Soma’ da acı çok derin... Bir depremden daha acı...
Bir insanı öldürmek bütün insanlığı öldürmek gibidir. Her kimin eksiği, kusuru varsa hiç acımadan, üzerine gidilmelidir.
Bir de kriz fırsatçıları var, acıya tuz biber ekenler.
Soma’ ya güya gazeteciliğe giden Uğur Dündar, Soma ziyaretinde etrafında toplananlara konuşma yapmaya kalkınca, bir grup işçi yakını "burası siyaset yapma yeri değil, git buradan, düğüne gider gibi gelmişsin, git buradan git..." diyerek protesto ettiler.
Gölcük’e gelen Kızılay’ın madamı ile Mösyö Dündar’ın halk nazarında bir farkları yoktu, lejyonerler artık tanınıyordu.
Bir Fransız’ın Afrikalıya yakınlığıyla, Mösyö Dündar ve Halkçı Ecevit’in de Türk’ lere yakınlığı aynı.

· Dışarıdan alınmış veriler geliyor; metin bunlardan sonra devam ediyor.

Lemma seq_bytes_encode cp s :
  scalar cp -> 0x80 <= cp -> exists b t, utf8_encode cp = b :: t /\ 0x80 <= b
    /\ seq_bytes (utf8_seq_len b) (utf8_encode cp ++ s) = utf8_encode cp /\ (2 <= length (utf8_encode cp))%nat.
Proof.
  intros Hs Hcp. destruct (encode_shape cp Hs) as (b & t & E & Hb & Hnc & Hl & Ht). exists b, t. split; [done|].
  assert (Hn : forall l, Forall (fun c => c <> 0) l -> seq_bytes (length l) (l ++ s) = l).
  { clear. induction 1 as [|c l Hc _ IH]; [done|]. cbn [length app seq_bytes]. destruct (Z.eqb_spec c 0); [done|]. by rewrite IH. }
  assert (H2 : (2 <= length (utf8_encode cp))%nat) by (unfold utf8_encode; replace (cp <? 0x80) with false by lia; repeat case_match; cbn [length]; lia).
  assert (Hb8 : 0x80 <= b).
  { revert E. unfold utf8_encode. replace (cp <? 0x80) with false by lia. destruct Hs as [Hs _].
    assert (0 <= cp / 64 /\ 0 <= cp / 4096 /\ 0 <= cp / 262144) by (split_and!; apply Z.div_pos; lia).
    repeat case_match; intros [= <- <-]; lia. }
  split; [done|]. split; [|done]. rewrite E, Hl. apply (Hn (b :: t)). constructor; [lia|].
  eapply Forall_impl; [exact Ht|]. intros c [_ Hc]. apply is_cont_spec in Hc. lia.
Qed.

Definition head_run (l : list seg) : bool := match l with Run _ :: _ => true | _ => false end.

Lemma words_segs l fuel acc :
  Forall seg_ok l -> apart l -> (length (concat (map seg_text l)) <= fuel)%nat -> (length acc <= AIRY_WORD_MAX - 1)%nat ->
  (head_run l = true -> acc = []) ->
  words_loop fuel (concat (map seg_text l)) acc = flush_word acc ++ concat (map seg_words l).
Proof.
  revert fuel acc. induction l as [|x l IH]; intros fuel acc Hok Hap Hf Ha Hh; cbn [map concat] in *.
  { rewrite app_nil_r. by destruct fuel. }
  apply Forall_cons in Hok as [Hx Hok]. rewrite length_app in Hf. destruct x as [w|c|cp]; cbn [seg_text seg_words seg_ok] in *.
  - destruct Hx as [Hne Hw]. rewrite Hh by done. rewrite words_run by (done || cbn; lia). cbn [app].
    assert (Hne' : (0 < length (take (AIRY_WORD_MAX - 1) (map word_char w)))%nat).
    { rewrite length_take, length_map. unfold AIRY_WORD_MAX. destruct w; [done|]. cbn [length]. lia. }
    rewrite IH; [|done|by destruct l as [|[] l]|lia|rewrite length_take; lia|by destruct l as [|[] l]].
    unfold flush_word at 1. apply Nat.ltb_lt in Hne'. by rewrite Hne'.
  - destruct Hx as [Hc Hw]. cbn [app length] in *. destruct fuel as [|fuel]; [lia|]. cbn [words_loop].
    replace (c =? 0) with false by lia. unfold is_word in Hw. rewrite Hw. replace (c <? 0x80) with true by lia.
    f_equal. apply IH; (done || cbn; lia).
  - destruct Hx as [Hs Hcp]. destruct (seq_bytes_encode cp (concat (map seg_text l)) Hs Hcp) as (b & t & E & Hb & Hq & H2).
    rewrite E in Hf. cbn [length] in Hf. destruct fuel as [|fuel]; [lia|].
    rewrite E in *. cbn [app words_loop]. cbn [app] in Hq. replace (b =? 0) with false by lia.
    assert (Hwc : word_char b = 0) by (unfold word_char; repeat case_match; lia). rewrite Hwc. cbn [negb Z.eqb].
    replace (b <? 0x80) with false by lia. rewrite Hq. replace (2 <=? length (b :: t))%nat with true by (symmetry; apply Nat.leb_le; done).
    f_equal. f_equal. change (b :: t ++ concat (map seg_text l)) with ((b :: t) ++ concat (map seg_text l)).
    rewrite drop_app_length. rewrite IH; (done || cbn; lia).
Qed.

(** A valid text is cut into its maximal runs of ASCII word characters, in
    lower case and cut at 63, and its single characters outside ASCII, in order;
    separators give nothing. *)
Theorem words_scan_exact l :
  Forall seg_ok l -> apart l ->
  airy_words_scan (Some (concat (map seg_text l))) true = concat (map seg_words l).
Proof.
  intros Hok Hap. unfold airy_words_scan. cbn [negb orb]. destruct (Nat.eqb_spec (length (concat (map seg_text l))) 0) as [E|E].
  - destruct l as [|x l]; [done|]. apply Forall_cons in Hok as [Hx _]. cbn [map concat] in E. rewrite length_app in E.
    destruct x as [[|c w]|c|cp]; cbn in *; try lia; [by destruct Hx|].
    pose proof (encode_nonempty cp). destruct (utf8_encode cp); [done|cbn in *; lia].
  - rewrite words_segs; try done. cbn; lia.
Qed.

Lemma words_scan_exact_witness :
  airy_words_scan (Some (cs "Ab_1 x" ++ utf8_encode 0x4E2D)) true = [cs "ab_1"; cs "x"; utf8_encode 0x4E2D].
Proof.
  apply (words_scan_exact [Run (cs "Ab_1"); Sep 32; Run (cs "x"); Wide 0x4E2D]); [|done].
  repeat constructor; try done; unfold scalar; cbn; lia.
Defined.

(** ** Quotas *)

(** A limit of 0 is no limit. *)
Definition within (limit n : Z) : Prop := limit = 0 \/ n <= limit.

Definition usage_ok (u : airy_token_usage_t) (requested : Z) : Prop :=
  Forall (fun x => 0 <= x < 2 ^ 63)
    [tokens_used_per_minute u; tokens_used_per_hour u; tokens_used_per_day u; requests_used_per_minute u;
     requests_used_per_hour u; requests_used_per_day u; requested].

Lemma exceeds_within limit used more :
  0 <= limit -> 0 <= used < 2 ^ 63 -> 0 <= more < 2 ^ 63 -> exceeds limit used more = false <-> within limit (used + more).
Proof. intros Hl Hu Hm. unfold exceeds, within. rewrite u64_small by lia. lia. Qed.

Halk bunu anlıyor ve gereğini yapıyor.
Türkler, kendilerini köle yapmak için ellerinde kızıl bayraklarla meydanlarda dolaşan “Gezi” cilere prim vermiyor.
Halkımız, Kuzey Kore’ liler gibi zoraki törenlerde katıla katıla ağlama tiyatroları istemiyor.
Onun için “Gezici” lere “30 Mart” la nanik yapıp dil çıkardı.
Gezi zekalılar, halk kadar zeki olmadıkları için hala sarı yıldızlı kızıl bayraklarla sokaklarda kepazelik çıkarıyorlar.
Boşuna uğraşmayın! Soma numaranızı yutmaz.
Bence siz Kuzey Kore’ye gidin, hem biz rahat ederiz, hem de siz muradınıza erersiniz.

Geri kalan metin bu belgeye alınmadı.